Pour empêcher l’avancée de TotalÉnergies en Papouasie-Nouvelle-Guinée, Peter Bosip et plusieurs ONG tentent aujourd’hui de s’attaquer à son portefeuille. Bloom, 350.org, des membres du collectif Stop Total et StopEacop ont mené une action, mercredi 27 septembre, en fin de matinée, devant le siège social du Crédit agricole. L’objectif : dénoncer l’implication de la banque dans différents projets pétrogaziers de TotalÉnergies. Des tracts ont été distribués aux salariés, dont certains ont discrètement encouragé les activistes.

« En tant que conseiller financier du projet, Crédit agricole accompagne TotalÉnergies dans le montage financier de Papua LNG, en vue de trouver les financements nécessaires à son lancement évalué à plus de 10 milliards de dollars », indique à Reporterre Antoine Bouhey, coordinateur de la campagne Defund TotalEnergies, qui vise à interpeller les soutiens financiers de l’entreprise française. Il appelle la banque « à faire volte-face à ce type de projet » et à se tourner « exclusivement vers des projets d’énergies renouvelables ».
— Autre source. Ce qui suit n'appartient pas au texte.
(* ===== verification/Vrf.v ===== *)
(** * gratia-consensus: the verifiable random function

    [crates/gratia-consensus/src/vrf.rs] over an abstract Ristretto group
    ([curve25519-dalek]) and SHA-512.  [RistrettoLaws] are the documented laws of the
    group and of the encodings; [vrf_complete] is that every generated proof verifies
    and gives the generated output. *)

From stdpp Require Import base gmap strings list fin_maps.
From Stdlib Require Import ZArith Lia.
From S2P Require Import Prelude CoreTypes ThirdParty Crypto.
Local Open Scope Z_scope.

(** [curve25519-dalek] and [sha2::Sha512]. *)
Class RistrettoLib := {
  Scalar : Type;
  RistrettoPoint : Type;
  scalar_eq_dec :: EqDecision Scalar;
  BASEPOINT : RistrettoPoint;
  point_add : RistrettoPoint -> RistrettoPoint -> RistrettoPoint;
  point_mul : Scalar -> RistrettoPoint -> RistrettoPoint;
  scalar_add : Scalar -> Scalar -> Scalar;
  scalar_sub : Scalar -> Scalar -> Scalar;
  scalar_mul : Scalar -> Scalar -> Scalar;
  compress : RistrettoPoint -> bytes;
  decompress : bytes -> option RistrettoPoint;
  scalar_bytes : Scalar -> bytes;
  from_canonical_bytes : bytes -> option Scalar;
  from_bytes_mod_order_wide : bytes -> Scalar;
  from_uniform_bytes : bytes -> RistrettoPoint;
  sha512 : bytes -> bytes
}.

(** The laws: scalar multiplication distributes and composes, encodings have 32
    bytes and are inverted by their decoders. *)
Class RistrettoLaws `{!RistrettoLib} : Prop := {
  point_mul_add a b P : point_mul (scalar_add a b) P = point_add (point_mul a P) (point_mul b P);
  point_mul_mul a b P : point_mul (scalar_mul a b) P = point_mul a (point_mul b P);
  scalar_sub_add a b : scalar_add (scalar_sub a b) b = a;
  compress_length P : length (compress P) = 32%nat;
  decompress_compress P : decompress (compress P) = Some P;
  scalar_bytes_length s : length (scalar_bytes s) = 32%nat;
  from_canonical_scalar s : from_canonical_bytes (scalar_bytes s) = Some s
}.

Record VrfProof := mkVrfProof {
  output : Hash;
  proof_bytes : bytes
}.

Record VrfPublicKey := mkVrfPublicKey { vpk_bytes : bytes }.

Record VrfSecretKey `{!RistrettoLib} := mkVrfSecretKey { scalar : Scalar }.

Module Vrf.

Definition VRF_HASH_TO_POINT_DOMAIN : bytes := str_bytes "gratia-vrf-h2c-v1".
Definition VRF_CHALLENGE_DOMAIN : bytes := str_bytes "gratia-vrf-challenge-v1".
Definition VRF_OUTPUT_DOMAIN : bytes := str_bytes "gratia-vrf-output-v1".
Definition VRF_PROOF_SIZE : nat := 96.

(** [&bytes[a..b]] *)
Definition slice (a b : nat) (l : bytes) : bytes := take (b - a) (drop a l).

Section vrf.
Context `{!RistrettoLib}.

Definition from_ed25519_bytes (signing_key_bytes : bytes) : VrfSecretKey :=
  mkVrfSecretKey _ (from_bytes_mod_order_wide
    (sha512 (str_bytes "gratia-vrf-keygen-v1:" ++ signing_key_bytes))).

Definition public_key (sk : VrfSecretKey) : VrfPublicKey :=
  mkVrfPublicKey (compress (point_mul (scalar sk) BASEPOINT)).

Definition to_point (pk : VrfPublicKey) : result GratiaError RistrettoPoint :=
  if decide (length (vpk_bytes pk) <> 32%nat) then Err InvalidVrfProof
  else ok_or (decompress (vpk_bytes pk)) InvalidVrfProof.

Definition hash_to_point (input : bytes) : RistrettoPoint :=
  from_uniform_bytes (sha512 (VRF_HASH_TO_POINT_DOMAIN ++ input)).

Definition compute_challenge (pk h gamma u v : RistrettoPoint) : Scalar :=
  from_bytes_mod_order_wide
    (sha512 (VRF_CHALLENGE_DOMAIN ++ compress pk ++ compress h ++ compress gamma
               ++ compress u ++ compress v)).

Definition gamma_to_output (gamma : RistrettoPoint) : Hash :=
  take 32 (sha512 (VRF_OUTPUT_DOMAIN ++ compress gamma)).

Definition generate_vrf_proof (secret_key : VrfSecretKey) (input : bytes) : VrfProof :=
  let public_key_point := point_mul (scalar secret_key) BASEPOINT in
  let h := hash_to_point input in
  let gamma := point_mul (scalar secret_key) h in
  let k := from_bytes_mod_order_wide
             (sha512 (str_bytes "gratia-vrf-nonce-v1:" ++ scalar_bytes (scalar secret_key) ++ input)) in
  let u := point_mul k BASEPOINT in
  let v := point_mul k h in
  let c := compute_challenge public_key_point h gamma u v in
  let s := scalar_sub k (scalar_mul c (scalar secret_key)) in
  let output := gamma_to_output gamma in
  mkVrfProof output (compress gamma ++ scalar_bytes c ++ scalar_bytes s).

Definition verify_vrf_proof (pk : VrfPublicKey) (input : bytes) (proof : VrfProof)
  : result GratiaError Hash :=
  if decide (length (proof_bytes proof) <> VRF_PROOF_SIZE) then Err InvalidVrfProof
  else
    let?? gamma := ok_or (decompress (slice 0 32 (proof_bytes proof))) InvalidVrfProof in
    let?? c := ok_or (from_canonical_bytes (slice 32 64 (proof_bytes proof))) InvalidVrfProof in
    let?? s := ok_or (from_canonical_bytes (slice 64 96 (proof_bytes proof))) InvalidVrfProof in
    let?? public_key_point := to_point pk in
    let h := hash_to_point input in
    let u := point_add (point_mul s BASEPOINT) (point_mul c public_key_point) in
    let v := point_add (point_mul s h) (point_mul c gamma) in
    let c_prime := compute_challenge public_key_point h gamma u v in
    if decide (c <> c_prime) then Err InvalidVrfProof
    else
      let expected_output := gamma_to_output gamma in
      if decide (output proof <> expected_output) then Err InvalidVrfProof
      else Ok expected_output.

(** [raw / score] of the first eight bytes, the score clamped to 40..100. *)
Definition vrf_output_to_selection (vrf_output : Hash) (presence_score : Z) : Z :=
  let score := Z.min (Z.max presence_score 40) 100 in
  let raw := of_le_bytes (take 8 vrf_output) in
  raw / score.

Definition build_vrf_input (previous_block_hash : Hash) (slot_number : Z) : bytes :=
  previous_block_hash ++ be_bytes 8 slot_number.

(** ** Completeness *)

Section laws.
Context `{!RistrettoLaws}.

(** The verifier recomputes the prover's commitment on any base [P]. *)
Lemma commitment_recomputed k c x P :
  point_add (point_mul (scalar_sub k (scalar_mul c x)) P) (point_mul c (point_mul x P))
  = point_mul k P.
Proof. by rewrite <-point_mul_mul, <-point_mul_add, scalar_sub_add. Qed.

Lemma slices (a b c : bytes) :
  length a = 32%nat -> length b = 32%nat -> length c = 32%nat ->
  slice 0 32 (a ++ b ++ c) = a /\ slice 32 64 (a ++ b ++ c) = b
  /\ slice 64 96 (a ++ b ++ c) = c /\ length (a ++ b ++ c) = VRF_PROOF_SIZE.
Proof.
  intros Ha Hb Hc. unfold slice. rewrite !length_app, Ha, Hb, Hc. split_and!.
  - rewrite drop_0, take_app_le by lia. by apply take_ge; lia.
  - rewrite (drop_app_length' a) by done. rewrite take_app_le by lia. by apply take_ge; lia.
  - rewrite (drop_app_ge a) by lia. rewrite Ha, (drop_app_length' b) by lia.
    by apply take_ge; lia.
  - done.
Qed.

(** A proof assembled from any nonce [k] verifies. *)
Lemma assembled_proof_verifies x k input :
  let h := hash_to_point input in
  let gamma := point_mul x h in
  let c := compute_challenge (point_mul x BASEPOINT) h gamma (point_mul k BASEPOINT) (point_mul k h) in
  let s := scalar_sub k (scalar_mul c x) in
  verify_vrf_proof (mkVrfPublicKey (compress (point_mul x BASEPOINT))) input
    (mkVrfProof (gamma_to_output gamma) (compress gamma ++ scalar_bytes c ++ scalar_bytes s))
  = Ok (gamma_to_output gamma).
Proof.
  intros h gamma c s. unfold verify_vrf_proof. cbn [proof_bytes output].
  destruct (slices (compress gamma) (scalar_bytes c) (scalar_bytes s)) as (H1 & H2 & H3 & H4);
    [apply compress_length|apply scalar_bytes_length..|].
  rewrite decide_False by (intros Hx; by apply Hx). rewrite H1, H2, H3.
  rewrite decompress_compress, !from_canonical_scalar. cbn [ok_or]. unfold to_point.
  cbn [vpk_bytes]. rewrite decide_False by (intros Hx; apply Hx, compress_length).
  rewrite decompress_compress. cbn [ok_or]. fold h.
  assert (point_add (point_mul s BASEPOINT) (point_mul c (point_mul x BASEPOINT))
          = point_mul k BASEPOINT) as -> by apply commitment_recomputed.
  assert (point_add (point_mul s h) (point_mul c gamma) = point_mul k h) as ->
    by apply commitment_recomputed.
  fold c. rewrite decide_False by (intros Hx; by apply Hx).
  by rewrite decide_False by (intros Hx; by apply Hx).
Qed.

(** VRF completeness: the proof a node generates for an input verifies under its
    public key and yields the output it generated. *)
Theorem vrf_complete sk input :
  verify_vrf_proof (public_key sk) input (generate_vrf_proof sk input)
  = Ok (output (generate_vrf_proof sk input)).
Proof. apply assembled_proof_verifies. Qed.
End laws.
End vrf.

(** A concrete group: the field of two elements over itself, encoded in 32 bytes. *)
Definition bit_bytes (b : bool) : bytes := Z.b2z b :: replicate 31 0.
Definition bit_of (l : bytes) : option bool :=
  if decide (l = bit_bytes true) then Some true
  else if decide (l = bit_bytes false) then Some false else None.

Definition reference_ristretto : RistrettoLib := {|
  Scalar := bool; RistrettoPoint := bool;
  BASEPOINT := true;
  point_add := xorb; point_mul := andb;
  scalar_add := xorb; scalar_sub := xorb; scalar_mul := andb;
  compress := bit_bytes; decompress := bit_of;
  scalar_bytes := bit_bytes; from_canonical_bytes := bit_of;
  from_bytes_mod_order_wide := fun b => Z.odd (of_le_bytes b);
  from_uniform_bytes := fun b => Z.odd (of_le_bytes b);
  sha512 := fun b => replicate 64 (foldr Z.add 0 b mod 256)
|}.

Lemma reference_laws : @RistrettoLaws reference_ristretto.
Proof. by constructor; intros; repeat match goal with x : _ |- _ => destruct x end. Qed.

Lemma vrf_complete_witness :
  @verify_vrf_proof reference_ristretto
    (@public_key reference_ristretto (@mkVrfSecretKey reference_ristretto true)) [1; 2]
    (@generate_vrf_proof reference_ristretto (@mkVrfSecretKey reference_ristretto true) [1; 2])
  = Ok (output (@generate_vrf_proof reference_ristretto
                  (@mkVrfSecretKey reference_ristretto true) [1; 2])).
Proof. apply (@vrf_complete reference_ristretto reference_laws). Defined.

End Vrf.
Contacté par Reporterre, le Crédit agricole précise que « rien n’est encore acté » tant que la décision finale d’investissement n’est pas prise. La banque se cache par ailleurs derrière un prétendu flou sur « la place du gaz dans les énergies de transition » : « Les impacts des émissions de gaz naturel et son rôle dans la transition énergétique sont toujours débattus », affirme-t-elle. Tout en se défaussant sur l’état du consensus scientifiques il y a huit ans : « En 2015, lorsque nous avons signé un mandat de conseil concernant le dossier Papoua LNG, le Giec a publié son cinquième rapport d’évaluation et insistait sur le caractère moins émissif du gaz comparé au charbon et au pétrole ».
D’autres banques, elles, sont moins frileuses. À ce jour, trois banques européennes, HSBC, ING et Société générale, se sont engagées à ne pas financer de nouveaux terminaux de GNL, dès lors qu’ils seraient associés à de nouveaux champs gaziers. Elles ne devraient donc pas financer le projet Papua LNG. La Société générale n’a toutefois pas souhaité confirmer cette tendance à Reporterre, arguant qu’elle « ne commente pas les cas particuliers ». La banque BNP Paribas, elle, est sous pression. Elle se positionne au second rang des plus gros financeurs de TotalÉnergies, mais est déjà poursuivie pour son soutien massif à l’expansion pétrolière et gazière. Selon nos informations, elle ne devrait pas financer le projet.